** Provided records follows **

(** * Verification of the USDT withdrawal agent (src/blockchain.py)

    A shallow embedding of [BlockchainManager].

    - The chain client (web3) is an interface, [ChainClient]: its local
      helpers are functions that may raise, its remote calls act on an
      explicit world state.  The constants of [config] are a second
      interface, [Config].
    - A method is a computation [M A]: from a world it yields an outcome (a
      value, an exception, or the exhaustion of the fuel that bounds the
      polling loop), the world it leaves, and the trace of the calls it made
      on the client, each with its answer.
    - Exceptions are values with a class and a text; every raised object is
      an instance of [Exception], as the errors of the client are.
    - Python floats are IEEE 754 binary64 numbers, taken from the standard
      library's [SpecFloat]; a Python int is a [Z]; a [str] is a string of
      bytes (UTF-8).
    - [time.time()] reads a clock that is part of the world, in seconds, as
      a rational number. *)

From Stdlib Require Import ZArith QArith Qpower Qabs String Ascii List Bool.
From Stdlib Require Import Lia Lqa.
From Stdlib Require Import Floats.SpecFloat.
From Stdlib Require Import DecimalString DecimalN.
Import ListNotations.

Local Open Scope string_scope.
Local Open Scope Z_scope.

(* ===================================================================== *)
(** * Python values: exceptions, results, floats                          *)
(* ===================================================================== *)

(** The exception classes the module distinguishes.  Every raised object is
    an instance of [Exception]; [OtherException] stands for any class that is
    none of the named ones. *)
Inductive exn_class : Type :=
| ContractLogicError
| ValueError
| TransactionNotFound
| OverflowError
| ZeroDivisionError
| OtherException.

(** An exception object: its class and [str(e)]. *)
Record exn : Type := mk_exn { exn_cls : exn_class; exn_str : string }.

(** The result of a call: a value, or a raised exception. *)
Inductive result (A : Type) : Type :=
| Val (a : A)
| Raise (e : exn).
Arguments Val {A} a.
Arguments Raise {A} e.

Definition is_TransactionNotFound (e : exn) : bool :=
  match exn_cls e with TransactionNotFound => true | _ => false end.

Module PyFloat.

(** Python's [float] is binary64. *)
Definition prec : Z := 53.
Definition emax : Z := 1024.
Definition float : Type := spec_float.

(** [float(n)] as the arithmetic operators do it for an [int] operand
    (PyLong_AsDouble): correctly rounded, OverflowError beyond the range. *)
Definition of_int (n : Z) : result float :=
  match binary_normalize prec emax n 0 false with
  | S754_infinity _ =>
      Raise (mk_exn OverflowError "int too large to convert to float")
  | f => Val f
  end.

(** [a / b] on two [int]s: the correctly rounded quotient. *)
Definition int_true_div (a b : Z) : result float :=
  match b, a with
  | Z0, _ => Raise (mk_exn ZeroDivisionError "division by zero")
  | _, Z0 => Val (S754_zero (b <? 0))
  | _, _ =>
      let '(q, e, l) :=
        SFdiv_core_binary prec emax (Z.abs a) 0 (Z.abs b) 0 in
      match binary_round_aux prec emax (xorb (a <? 0) (b <? 0)) q e l with
      | S754_infinity _ =>
          Raise (mk_exn OverflowError
                   "integer division result too large for a float")
      | f => Val f
      end
  end.

(** [x * n] for a float [x] and an int [n]. *)
Definition mul_int (x : float) (n : Z) : result float :=
  match of_int n with
  | Val f => Val (SFmul prec emax x f)
  | Raise e => Raise e
  end.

** End of Provided records **

• Your task
Tally every line of the entries that contains the word "Python", and respond with that number only.

• Response to the exercise
4